How the Munchkin Gene is Inherited
- Breeding two short-legged specimens, the embryos will most surely inherit the gene from both parents and fail to develop.
- When breeding two long-legged Munchkins, there is still a possibility that some embryos will inherit the gene from both parents, resulting in at least partial mortality of the litter.
- Breeding a short-legged specimen to a long-legged specimen offers the best survival rate for the embryos, and the litter is likely to have both short-legged and long-legged kittens.
Munchkin Cats and Dachshund Differences
Unlike their canine counterpart the Dachshund, Munchkin cats have not exhibited health problems with their back or legs. Some of the biggest health issues of Dachshunds are spine and back problems, including degenerative or inverted disks that are directly related to their short legged traits. There is some controversy in the professional cat world over the possibility of back problems developing in Munchkins as the breed continues to grow.
Munchkin Cats and Lordosis
One possible genetic health problem of Munchkin kittens is a condition called lordosis, also known as tight chest. Lordosis causes a shortening of the muscles that hold the spine in place, allowing it to sink down into the chest cavity. This in turn puts pressure on the trachea, lungs and heart. There are varying degrees of lordosis ranging from mild to severe, but kittens with the most severe form of the defect rarely live past twelve weeks old. Lordosis is a relatively rare medical condition, and it also occurs in other cat breeds.

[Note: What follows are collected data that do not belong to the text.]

(** Doubles that need all seventeen digits, and the ends of the range.
    Among the decimals of seventeen digits that read as [1.1 + 2.2], the
    closest ends in [03]; the one below it, which also reads as that
    double, ends in [02].  The least double is written [5e-324], although
    every decimal from [3e-324] to [7e-324] reads as it. *)
Example Number_toString_model_long :
  Number_toString_model (S754_finite false 7430939385161319 (-51))
  = str "3.3000000000000003"
  /\ reads_as (S754_finite false 7430939385161319 (-51))
       33000000000000002 (-16) = true
  /\ Number_toString_model (S754_finite false 6004799503160661 (-54))
     = str "0.3333333333333333"
  /\ Number_toString_model (S754_finite false 9007199254740991 971)
     = str "1.7976931348623157e+308"
  /\ Number_toString_model (S754_finite false 1 (-1074)) = str "5e-324"
  /\ Number_toString_model (S754_finite false 4503599627370497 1)
     = str "9007199254740994"
  /\ Number_toString_model (S754_finite false 4897664594765414 (-50))
     = str "4.35".
Proof. by_compute. Qed.

(** The doubles of those samples are the ones the decimals of the source
    text stand for. *)
Example Number_toString_model_long_values :
  num_of_decimal false 33 (-1) <> S754_finite false 7430939385161319 (-51)
  /\ num_of_decimal false 33000000000000003 (-16)
     = S754_finite false 7430939385161319 (-51)
  /\ num_of_decimal false 5 (-324) = S754_finite false 1 (-1074)
  /\ num_of_decimal false 435 (-2) = S754_finite false 4897664594765414 (-50).
Proof. by_compute. Qed.

Example Number_toLocaleString_model_samples :
  Number_toLocaleString_model (num_of_Z 999) = str "999"
  /\ Number_toLocaleString_model (num_of_Z 1234) = str "1.234"
  /\ Number_toLocaleString_model (num_of_decimal false 12345 (-1))
     = str "1.234,5"
  /\ Number_toLocaleString_model (num_of_decimal false 12345678915 (-4))
     = str "1.234.567,892"
  /\ Number_toLocaleString_model (num_of_decimal true 5 (-4)) = str "-0,001"
  /\ Number_toLocaleString_model num_nan = str "NaN".
Proof. by_compute. Qed.

(** The amount of the specification's example: the symbol is followed by a
    no-break space. *)
Example Number_toLocaleCurrency_model_samples :
  Number_toLocaleCurrency_model (num_of_decimal false 12345 (-1))
  = str "$" ++ [160] ++ str "1.234,50"
  /\ Number_toLocaleCurrency_model num_zero = str "$" ++ [160] ++ str "0,00"
  /\ Number_toLocaleCurrency_model (num_of_decimal true 5 (-3))
     = str "-$" ++ [160] ++ str "0,01".
Proof. by_compute. Qed.

(** Rounding the shortest decimal and rounding the exact value differ on
    [1.0005], which as a double lies just below that decimal. *)
Example rounding_shortest_vs_exact :
  format_number shortest_fraction es_AR [] 0 3 (num_of_decimal false 10005 (-4))
  = str "1,001"
  /\ format_number num_fraction es_AR [] 0 3 (num_of_decimal false 10005 (-4))
     = str "1".
Proof. split; vm_compute; reflexivity. Qed.
(* ===== verification/Amount.v ===== *)
(** * The amount of the link, in the browser

    Line 11 of [src/checkout_web/script.js] is
    [parseFloat(amountRaw) || 0].  With the [parseFloat] of [NumberText]
    this file says which texts of the [amount] parameter are shown as zero,
    and what is made of a text that starts with an integer: the integer,
    whatever follows it.  The specification words the fallback as "any
    non-numeric input is zero"; a text such as [12abc] is not numeric, and
    is shown as twelve. *)

From Stdlib Require Import ZArith List Lia Bool String.
From stdpp Require Import base tactics list option numbers.
From S2P Require Import Prelude JsString Number NumberExact Value Semantics.
From S2P Require Import Query NumberText NumberFormat Browser Sender.
From S2P Require Import IntegerText.

#[local] Open Scope Z_scope.

(** ** Texts *)

(** The characters a decimal literal can start with: a digit, a sign, the
    point, and the [I] of [Infinity]. *)
Definition is_number_start (c : Z) : bool :=
  is_digit c || (c =? 45) || (c =? 43) || (c =? 46) || (c =? 73).

(** After its leading white space the text is empty or starts with a
    character no number starts with. *)
Definition names_no_number (s : jsstring) : bool :=
  match trim_start s with
  | c :: _ => negb (is_number_start c)
  | [] => true
  end.

(** An amount that starts with an integer: white space, the integer with
    or without a minus sign, and the rest of the text. *)
Definition amount_text (ws : jsstring) (neg : bool) (z : Z) (rest : jsstring) :
    jsstring :=
  ws ++ integer_text neg z ++ rest.

(** The zero amount as the page shows it. *)
Definition zero_amount : jsstring := str "$" ++ [160] ++ str "0,00".

(** ** [parseFloat] *)

Section ParseFloatFacts.
Implicit Types (s ws rest : jsstring) (c z : Z).

Lemma trim_start_app ws s :
  forallb is_str_whitespace ws = true -> trim_start (ws ++ s) = trim_start s.
Proof.
  induction ws as [|c ws IH]; [done|]. cbn [forallb app trim_start].
  intros [-> ?]%andb_true_iff. by apply IH.
Qed.

Lemma trim_start_head c s :
  is_str_whitespace c = false -> trim_start (c :: s) = c :: s.
Proof. cbn [trim_start]. by intros ->. Qed.

Lemma is_digit_not_whitespace c : is_digit c = true -> is_str_whitespace c = false.
Proof. unfold is_digit, is_str_whitespace. lia. Qed.

Lemma parseFloat_model_no_number s :
  names_no_number s = true -> parseFloat_model s = num_nan.
Proof.
  unfold names_no_number, parseFloat_model, is_number_start.
  destruct (trim_start s) as [|c t]; [done|].
  rewrite negb_true_iff, !orb_false_iff. intros [[[[Hd H1] H2] H3] H4].
  rewrite read_decimal_no_digit; [done|done|lia..].
Qed.

(** The digits of an integer, read back: nothing after them takes part
    unless it continues the literal. *)
Lemma read_unsigned_decimal_digits neg z rest :
  0 <= z -> ends_number rest ->
  read_unsigned_decimal neg (digits z ++ rest)
  = Some (num_of_decimal neg z 0, rest).
Proof.
  intros Hz Hr. destruct (digits_spec z Hz) as (d & ds & -> & Hds & Hv & _).
  assert (Hd : is_digit d = true).
  { cbn [forallb] in Hds. by apply andb_true_iff in Hds as [? _]. }
  unfold read_unsigned_decimal.
  change (str "Infinity") with (73 :: str "nfinity").
  cbn [app is_prefix].
  rewrite (proj2 (Z.eqb_neq 73 d)) by (unfold is_digit in Hd; lia).
  rewrite app_comm_cons, (read_digits_run (d :: ds) rest 0 0 Hds Hr), Hv.
  cbn [length andb]. rewrite (proj2 (Z.eqb_neq _ 0)) by lia. cbn [andb].
  destruct rest as [|c r]; [done|]. destruct Hr as (_ & H1 & H2 & H3).
  unfold read_exponent.
  rewrite (proj2 (Z.eqb_neq c 46)) by done.
  rewrite (proj2 (Z.eqb_neq c 101)) by done.
  by rewrite (proj2 (Z.eqb_neq c 69)) by done.
Qed.

Lemma integer_text_head neg z :
  0 <= z ->
  exists c t, integer_text neg z = c :: t /\ is_str_whitespace c = false.
Proof.
  intros Hz. unfold integer_text.
  destruct (digits_spec z Hz) as (d & ds & -> & Hds & _).
  destruct neg; [by exists 45, (d :: ds)|]. exists d, ds. split; [done|].
  apply is_digit_not_whitespace. cbn [forallb] in Hds.
  by apply andb_true_iff in Hds as [? _].
Qed.

Lemma read_decimal_integer neg z rest :
  0 <= z -> ends_number rest ->
  read_decimal (integer_text neg z ++ rest) = Some (num_of_decimal neg z 0, rest).
Proof.
  intros Hz Hr. unfold integer_text. destruct neg; cbn [minus_sign app].
  - by apply read_unsigned_decimal_digits.
  - rewrite <- (read_unsigned_decimal_digits false z rest Hz Hr).
    destruct (digits_spec z Hz) as (d & ds & -> & Hds & _).
    cbn [forallb] in Hds. apply andb_true_iff in Hds as [Hd _].
    cbn [app read_decimal].
    rewrite (proj2 (Z.eqb_neq d 45)) by (unfold is_digit in Hd; lia).
    by rewrite (proj2 (Z.eqb_neq d 43)) by (unfold is_digit in Hd; lia).
Qed.

(** [parseFloat] of white space, an integer and anything that does not
    continue it. *)
Lemma parseFloat_model_integer ws neg z rest :
  forallb is_str_whitespace ws = true -> 0 <= z -> ends_number rest ->
  parseFloat_model (ws ++ integer_text neg z ++ rest) = num_of_decimal neg z 0.
Proof.
  intros Hws Hz Hr. unfold parseFloat_model. rewrite trim_start_app by done.
  destruct (integer_text_head neg z Hz) as (c & t & Ht & Hc).
  rewrite Ht. cbn [app]. rewrite trim_start_head by done.
  change (c :: t ++ rest) with ((c :: t) ++ rest).
  by rewrite <- Ht, read_decimal_integer.
Qed.

(** [x || 0] on the integers a text can hold. *)
Lemma or_zero_integer neg z :
  0 <= z < 2 ^ 53 ->
  or_zero (num_of_decimal neg z 0) = num_of_Z (if neg then - z else z).
Proof.
  intros Hz. destruct (decide (z = 0)) as [->|Hn]; [by destruct neg|].
  rewrite <- (num_of_decimal_num_of_Z neg) by (unfold prec; lia).
  by rewrite num_of_decimal_integer by (unfold prec; lia).
Qed.

End ParseFloatFacts.

Section AmountFacts.
#[local] Existing Instance browser.

(** Line 11 on such a text. *)
Lemma amountNumber_integer (params : URLSearchParams) ws (neg : bool) z rest :
  amountRaw params = amount_text ws neg z rest ->
  forallb is_str_whitespace ws = true ->
  0 <= z < 2 ^ 53 -> ends_number rest ->
  amountNumber params = num_of_Z (if neg then - z else z).
Proof.
  intros Ha Hws Hz Hr. unfold amountNumber. cbn [parseFloat browser].
  rewrite Ha. unfold amount_text.
  rewrite parseFloat_model_integer by (done || lia).
  by apply or_zero_integer.
Qed.

End AmountFacts.

(** ** Properties *)

Section AmountProperties.
#[local] Existing Instance browser.
Implicit Types (params : URLSearchParams).

(** C20 (words are zero). An [amount] that, after its leading white
    space, is empty or starts with a character no number starts with
    (anything but a digit, a sign, the point and [I]) is shown as
    [$ 0,00]: [parseFloat] gives [NaN], which [|| 0] replaces. *)
Theorem amount_word_is_zero params :
  names_no_number (amountRaw params) = true ->
  amountNumber params = num_zero /\ amountFormatted params = zero_amount.
Proof.
  intros Hs. assert (Hz : amountNumber params = num_zero).
  { unfold amountNumber. cbn [parseFloat browser].
    by rewrite parseFloat_model_no_number. }
  split; [done|]. unfold amountFormatted. by rewrite Hz.
Qed.

(** C21 (a number and then anything). An [amount] made of white space,
    an integer below [2^53], with or without a minus sign, and any text
    that does not continue the number (no digit, point or [e] at its
    head) is the amount of that integer: what follows the digits is
    ignored, and the text is not treated as non-numeric.  The negative
    zero counts as zero. *)
Theorem amount_integer_prefix params ws (neg : bool) z rest :
  amountRaw params = amount_text ws neg z rest ->
  forallb is_str_whitespace ws = true ->
  0 <= z < 2 ^ 53 -> ends_number rest ->
  amountNumber params = num_of_Z (if neg then - z else z).
Proof. intros Ha Hws Hz Hr. by apply amountNumber_integer with ws rest. Qed.

(** C22 (whole amounts, as shown). Such an amount, when the integer is
    below [10^15], is shown as whole pesos: the symbol and a no-break
    space, the digits in groups of three, and [,00]; a minus sign goes in
    front of the symbol when the integer is negative, and none when it is
    zero. *)
Theorem amount_integer_text params ws (neg : bool) z rest :
  amountRaw params = amount_text ws neg z rest ->
  forallb is_str_whitespace ws = true ->
  0 <= z < 10 ^ 15 -> ends_number rest ->
  amountFormatted params = peso_text (neg && (0 <? z)) z.
Proof.
  intros Ha Hws Hz Hr. unfold amountFormatted.
  rewrite (amountNumber_integer params ws neg z rest) by (done || lia).
  cbn [Number_toLocaleCurrency browser].
  destruct (decide (z = 0)) as [->|Hn]; [by destruct neg|].
  rewrite (proj2 (Z.ltb_lt 0 z)), andb_true_r by lia.
  rewrite num_of_Z_integer by (unfold prec; destruct neg; lia).
  replace (Z.abs (if neg then - z else z)) with z by (destruct neg; lia).
  replace ((if neg then - z else z) <? 0) with neg by (destruct neg; lia).
  apply Number_toLocaleCurrency_integer. lia.
Qed.

End AmountProperties.

(** A word, white space, a symbol before the digits: no number.  A sign
    without digits passes the test of the first character and is [NaN]
    all the same; [ -7,5], with the decimal comma of the locale, is read
    as far as the number goes. *)
Example names_no_number_samples :
  names_no_number (str "abc") = true
  /\ names_no_number (str "  ") = true
  /\ names_no_number (str "$12") = true
  /\ names_no_number (str "12abc") = false
  /\ parseFloat_model (str "-") = num_nan
  /\ parseFloat_model (str " -7,5") = num_of_Z (-7).
Proof. by_compute. Qed.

Except for their short legs, Munchkins have the same appearance as other cats.
- Their front legs are slightly shorter than their back legs and they often sit up on their hind legs resembling a rabbit or squirrel.
- Kittens are bred to have either long or short hair and come in almost every color and pattern.
- The average weight for a Munchkin cat is between 5 and 9 pounds.
These adorable diminutive cats are the subject of some wonderful photographs. Their variety of colors and patterns and their short stature make them distinctly unique.
Throughout their life Munchkin cats keep their kitten-like personalities.
- These playful little cats are very affectionate, sociable and trainable.
- Their short stature does not slow them down at all and they enjoy running, climbing and jumping just like their taller relatives.
- Munchkins love playing with toys and some people say they are like ferrets in their playfulness.
- They are also called the "Magpies" of the cat world as they have a tendency to collect and horde shiny objects.
Do Your Homework
A lovable and sociable breed, Munchkin kittens are sure to win the heart of any cat fancier. Visit breeders to learn all you can before deciding if this kind of cat is the best choice for you.